◆ Collected data:
------------------------------
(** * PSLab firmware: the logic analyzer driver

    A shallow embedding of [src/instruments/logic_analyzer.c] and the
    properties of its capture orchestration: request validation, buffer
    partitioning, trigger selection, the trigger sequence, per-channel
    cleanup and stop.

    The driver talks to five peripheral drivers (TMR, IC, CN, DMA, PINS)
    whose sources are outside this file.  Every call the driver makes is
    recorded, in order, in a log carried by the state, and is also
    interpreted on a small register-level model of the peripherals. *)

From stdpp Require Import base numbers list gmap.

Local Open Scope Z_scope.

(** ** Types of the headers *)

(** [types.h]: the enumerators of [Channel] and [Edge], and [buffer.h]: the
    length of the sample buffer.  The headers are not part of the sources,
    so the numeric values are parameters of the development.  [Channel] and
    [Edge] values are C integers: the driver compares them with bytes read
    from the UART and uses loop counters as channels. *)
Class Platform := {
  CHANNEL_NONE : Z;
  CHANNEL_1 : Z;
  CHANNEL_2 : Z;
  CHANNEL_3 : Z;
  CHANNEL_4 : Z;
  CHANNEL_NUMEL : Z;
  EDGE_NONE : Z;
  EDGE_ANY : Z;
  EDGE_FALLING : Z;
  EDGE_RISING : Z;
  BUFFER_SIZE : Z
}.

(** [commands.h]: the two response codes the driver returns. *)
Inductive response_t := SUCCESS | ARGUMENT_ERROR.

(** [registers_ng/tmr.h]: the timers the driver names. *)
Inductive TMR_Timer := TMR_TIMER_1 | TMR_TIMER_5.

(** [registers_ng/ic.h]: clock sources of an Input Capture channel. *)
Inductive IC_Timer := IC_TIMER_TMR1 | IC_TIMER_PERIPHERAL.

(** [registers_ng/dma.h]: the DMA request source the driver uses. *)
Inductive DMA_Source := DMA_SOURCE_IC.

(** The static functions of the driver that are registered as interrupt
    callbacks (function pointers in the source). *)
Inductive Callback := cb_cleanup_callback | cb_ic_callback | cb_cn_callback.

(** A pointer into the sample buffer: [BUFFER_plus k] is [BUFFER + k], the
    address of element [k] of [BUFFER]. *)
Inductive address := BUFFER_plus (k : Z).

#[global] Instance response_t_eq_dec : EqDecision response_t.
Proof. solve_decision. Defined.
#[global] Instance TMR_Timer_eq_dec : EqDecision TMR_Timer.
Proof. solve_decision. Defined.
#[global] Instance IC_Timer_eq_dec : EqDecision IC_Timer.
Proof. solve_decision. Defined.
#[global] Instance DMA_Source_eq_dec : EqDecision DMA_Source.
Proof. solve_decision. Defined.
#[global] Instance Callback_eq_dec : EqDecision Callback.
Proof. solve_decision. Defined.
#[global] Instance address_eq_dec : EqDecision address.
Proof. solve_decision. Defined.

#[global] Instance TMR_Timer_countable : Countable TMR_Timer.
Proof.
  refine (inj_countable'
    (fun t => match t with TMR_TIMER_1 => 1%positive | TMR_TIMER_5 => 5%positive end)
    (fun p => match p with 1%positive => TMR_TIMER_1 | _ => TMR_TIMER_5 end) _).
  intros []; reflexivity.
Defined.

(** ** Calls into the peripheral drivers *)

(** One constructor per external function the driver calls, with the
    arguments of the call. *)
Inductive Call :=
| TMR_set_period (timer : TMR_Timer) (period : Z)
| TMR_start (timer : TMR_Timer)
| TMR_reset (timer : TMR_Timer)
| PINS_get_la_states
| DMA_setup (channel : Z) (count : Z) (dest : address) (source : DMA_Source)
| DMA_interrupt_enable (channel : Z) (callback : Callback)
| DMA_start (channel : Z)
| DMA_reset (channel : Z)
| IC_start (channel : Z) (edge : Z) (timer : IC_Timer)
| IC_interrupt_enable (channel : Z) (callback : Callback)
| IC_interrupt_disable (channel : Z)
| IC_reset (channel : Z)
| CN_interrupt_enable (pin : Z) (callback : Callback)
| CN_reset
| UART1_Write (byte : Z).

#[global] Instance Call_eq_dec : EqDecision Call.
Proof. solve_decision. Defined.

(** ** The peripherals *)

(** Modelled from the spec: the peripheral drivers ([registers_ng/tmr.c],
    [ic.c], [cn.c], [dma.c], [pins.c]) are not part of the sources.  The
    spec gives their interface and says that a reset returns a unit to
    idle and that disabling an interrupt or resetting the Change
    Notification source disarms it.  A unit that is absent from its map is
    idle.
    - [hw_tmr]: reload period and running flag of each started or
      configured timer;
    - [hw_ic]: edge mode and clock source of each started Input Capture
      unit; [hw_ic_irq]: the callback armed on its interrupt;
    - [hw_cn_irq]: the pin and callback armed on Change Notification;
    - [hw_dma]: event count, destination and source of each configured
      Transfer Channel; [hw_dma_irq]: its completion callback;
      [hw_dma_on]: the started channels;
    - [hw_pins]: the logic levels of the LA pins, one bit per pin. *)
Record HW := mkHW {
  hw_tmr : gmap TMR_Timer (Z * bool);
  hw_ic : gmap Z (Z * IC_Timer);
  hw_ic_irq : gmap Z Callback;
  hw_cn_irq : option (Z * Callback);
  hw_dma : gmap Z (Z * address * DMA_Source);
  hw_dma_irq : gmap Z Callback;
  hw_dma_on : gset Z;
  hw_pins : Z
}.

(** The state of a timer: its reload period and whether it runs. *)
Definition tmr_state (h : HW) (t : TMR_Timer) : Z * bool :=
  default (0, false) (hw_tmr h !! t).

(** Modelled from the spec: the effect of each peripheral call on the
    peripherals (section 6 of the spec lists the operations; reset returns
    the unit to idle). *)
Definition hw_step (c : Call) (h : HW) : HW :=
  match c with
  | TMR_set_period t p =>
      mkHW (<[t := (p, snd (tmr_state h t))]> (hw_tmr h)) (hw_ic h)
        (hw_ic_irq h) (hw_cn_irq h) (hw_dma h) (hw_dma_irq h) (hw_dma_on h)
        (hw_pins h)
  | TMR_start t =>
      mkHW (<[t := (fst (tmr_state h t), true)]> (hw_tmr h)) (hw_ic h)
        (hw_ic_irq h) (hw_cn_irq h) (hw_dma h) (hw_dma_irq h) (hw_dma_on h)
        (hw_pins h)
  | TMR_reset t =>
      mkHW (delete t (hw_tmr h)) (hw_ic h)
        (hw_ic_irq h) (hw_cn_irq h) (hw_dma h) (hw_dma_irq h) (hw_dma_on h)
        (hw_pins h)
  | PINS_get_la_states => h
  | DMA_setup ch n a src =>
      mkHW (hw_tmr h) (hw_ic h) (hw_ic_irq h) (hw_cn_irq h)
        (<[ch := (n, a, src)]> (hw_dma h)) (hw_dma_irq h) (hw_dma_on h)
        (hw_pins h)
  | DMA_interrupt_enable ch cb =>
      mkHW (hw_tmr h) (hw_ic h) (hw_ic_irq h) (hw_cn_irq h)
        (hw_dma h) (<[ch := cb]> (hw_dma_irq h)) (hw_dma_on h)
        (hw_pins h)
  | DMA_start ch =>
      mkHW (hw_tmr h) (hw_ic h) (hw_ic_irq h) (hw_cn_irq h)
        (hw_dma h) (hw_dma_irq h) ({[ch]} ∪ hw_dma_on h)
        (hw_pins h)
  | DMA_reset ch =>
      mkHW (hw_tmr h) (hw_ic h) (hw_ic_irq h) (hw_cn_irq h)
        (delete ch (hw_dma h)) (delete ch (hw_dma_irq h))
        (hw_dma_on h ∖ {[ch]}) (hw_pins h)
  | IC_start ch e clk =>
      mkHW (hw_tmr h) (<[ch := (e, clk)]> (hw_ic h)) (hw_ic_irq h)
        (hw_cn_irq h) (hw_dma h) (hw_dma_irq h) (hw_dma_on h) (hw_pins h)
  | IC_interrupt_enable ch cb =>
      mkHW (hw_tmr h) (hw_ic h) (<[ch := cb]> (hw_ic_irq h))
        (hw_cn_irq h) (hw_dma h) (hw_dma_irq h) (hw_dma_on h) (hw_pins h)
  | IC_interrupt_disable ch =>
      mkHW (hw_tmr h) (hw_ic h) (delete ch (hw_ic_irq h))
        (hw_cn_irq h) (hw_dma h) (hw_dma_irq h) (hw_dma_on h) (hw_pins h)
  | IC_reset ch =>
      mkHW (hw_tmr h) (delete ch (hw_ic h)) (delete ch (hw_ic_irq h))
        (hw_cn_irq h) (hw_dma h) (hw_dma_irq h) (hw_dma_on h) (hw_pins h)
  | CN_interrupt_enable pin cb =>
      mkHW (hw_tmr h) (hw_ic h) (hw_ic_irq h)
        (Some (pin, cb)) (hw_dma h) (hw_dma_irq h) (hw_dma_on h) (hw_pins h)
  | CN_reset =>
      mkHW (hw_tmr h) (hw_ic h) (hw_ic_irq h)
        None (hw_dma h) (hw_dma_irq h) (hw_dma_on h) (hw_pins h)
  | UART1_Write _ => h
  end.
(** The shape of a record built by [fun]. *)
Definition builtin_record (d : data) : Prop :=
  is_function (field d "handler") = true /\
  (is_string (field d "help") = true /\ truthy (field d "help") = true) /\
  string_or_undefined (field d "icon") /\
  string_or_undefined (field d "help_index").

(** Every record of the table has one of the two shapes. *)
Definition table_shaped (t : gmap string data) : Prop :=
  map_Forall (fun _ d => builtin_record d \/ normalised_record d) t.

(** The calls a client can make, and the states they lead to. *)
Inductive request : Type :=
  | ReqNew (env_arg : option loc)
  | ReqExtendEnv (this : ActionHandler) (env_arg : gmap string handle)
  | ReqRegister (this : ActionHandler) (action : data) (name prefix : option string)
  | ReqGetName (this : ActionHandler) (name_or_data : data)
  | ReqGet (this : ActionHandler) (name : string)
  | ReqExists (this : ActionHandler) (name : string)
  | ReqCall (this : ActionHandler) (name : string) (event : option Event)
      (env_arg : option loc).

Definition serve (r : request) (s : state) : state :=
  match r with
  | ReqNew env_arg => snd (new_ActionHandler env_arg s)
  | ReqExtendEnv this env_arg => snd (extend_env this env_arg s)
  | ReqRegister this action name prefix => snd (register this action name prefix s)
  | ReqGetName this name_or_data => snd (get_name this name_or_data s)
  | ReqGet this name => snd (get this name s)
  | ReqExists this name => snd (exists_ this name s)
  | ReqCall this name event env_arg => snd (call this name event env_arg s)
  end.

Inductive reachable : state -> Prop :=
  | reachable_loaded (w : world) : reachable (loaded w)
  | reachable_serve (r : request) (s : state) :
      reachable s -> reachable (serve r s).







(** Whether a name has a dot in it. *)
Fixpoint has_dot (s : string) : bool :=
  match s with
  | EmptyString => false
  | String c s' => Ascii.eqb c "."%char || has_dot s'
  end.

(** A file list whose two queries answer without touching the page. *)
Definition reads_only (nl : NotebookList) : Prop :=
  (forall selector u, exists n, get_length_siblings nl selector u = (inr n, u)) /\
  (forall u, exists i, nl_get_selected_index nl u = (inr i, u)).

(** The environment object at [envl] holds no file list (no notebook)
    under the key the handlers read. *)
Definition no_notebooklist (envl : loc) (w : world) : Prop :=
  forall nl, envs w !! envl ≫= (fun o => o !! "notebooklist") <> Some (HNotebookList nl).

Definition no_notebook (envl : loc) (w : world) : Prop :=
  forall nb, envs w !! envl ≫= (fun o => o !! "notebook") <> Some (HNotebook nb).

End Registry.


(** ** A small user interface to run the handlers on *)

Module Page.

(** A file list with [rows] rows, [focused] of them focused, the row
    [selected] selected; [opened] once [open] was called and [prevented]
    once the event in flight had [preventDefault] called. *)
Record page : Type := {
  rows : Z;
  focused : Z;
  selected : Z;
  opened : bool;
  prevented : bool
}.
------------------------------
◆ TASK DIRECTIONS:
With the line containing "Inductive TMR_Timer := TMR_TIMER_1" as the last one, please set down exactly the lines of the records above from their very first line, and nothing more.

◆ RESPONSE BELOW:
(** * PSLab firmware: the logic analyzer driver

    A shallow embedding of [src/instruments/logic_analyzer.c] and the
    properties of its capture orchestration: request validation, buffer
    partitioning, trigger selection, the trigger sequence, per-channel
    cleanup and stop.

    The driver talks to five peripheral drivers (TMR, IC, CN, DMA, PINS)
    whose sources are outside this file.  Every call the driver makes is
    recorded, in order, in a log carried by the state, and is also
    interpreted on a small register-level model of the peripherals. *)

From stdpp Require Import base numbers list gmap.

Local Open Scope Z_scope.

(** ** Types of the headers *)

(** [types.h]: the enumerators of [Channel] and [Edge], and [buffer.h]: the
    length of the sample buffer.  The headers are not part of the sources,
    so the numeric values are parameters of the development.  [Channel] and
    [Edge] values are C integers: the driver compares them with bytes read
    from the UART and uses loop counters as channels. *)
Class Platform := {
  CHANNEL_NONE : Z;
  CHANNEL_1 : Z;
  CHANNEL_2 : Z;
  CHANNEL_3 : Z;
  CHANNEL_4 : Z;
  CHANNEL_NUMEL : Z;
  EDGE_NONE : Z;
  EDGE_ANY : Z;
  EDGE_FALLING : Z;
  EDGE_RISING : Z;
  BUFFER_SIZE : Z
}.

(** [commands.h]: the two response codes the driver returns. *)
Inductive response_t := SUCCESS | ARGUMENT_ERROR.

(** [registers_ng/tmr.h]: the timers the driver names. *)
Inductive TMR_Timer := TMR_TIMER_1 | TMR_TIMER_5.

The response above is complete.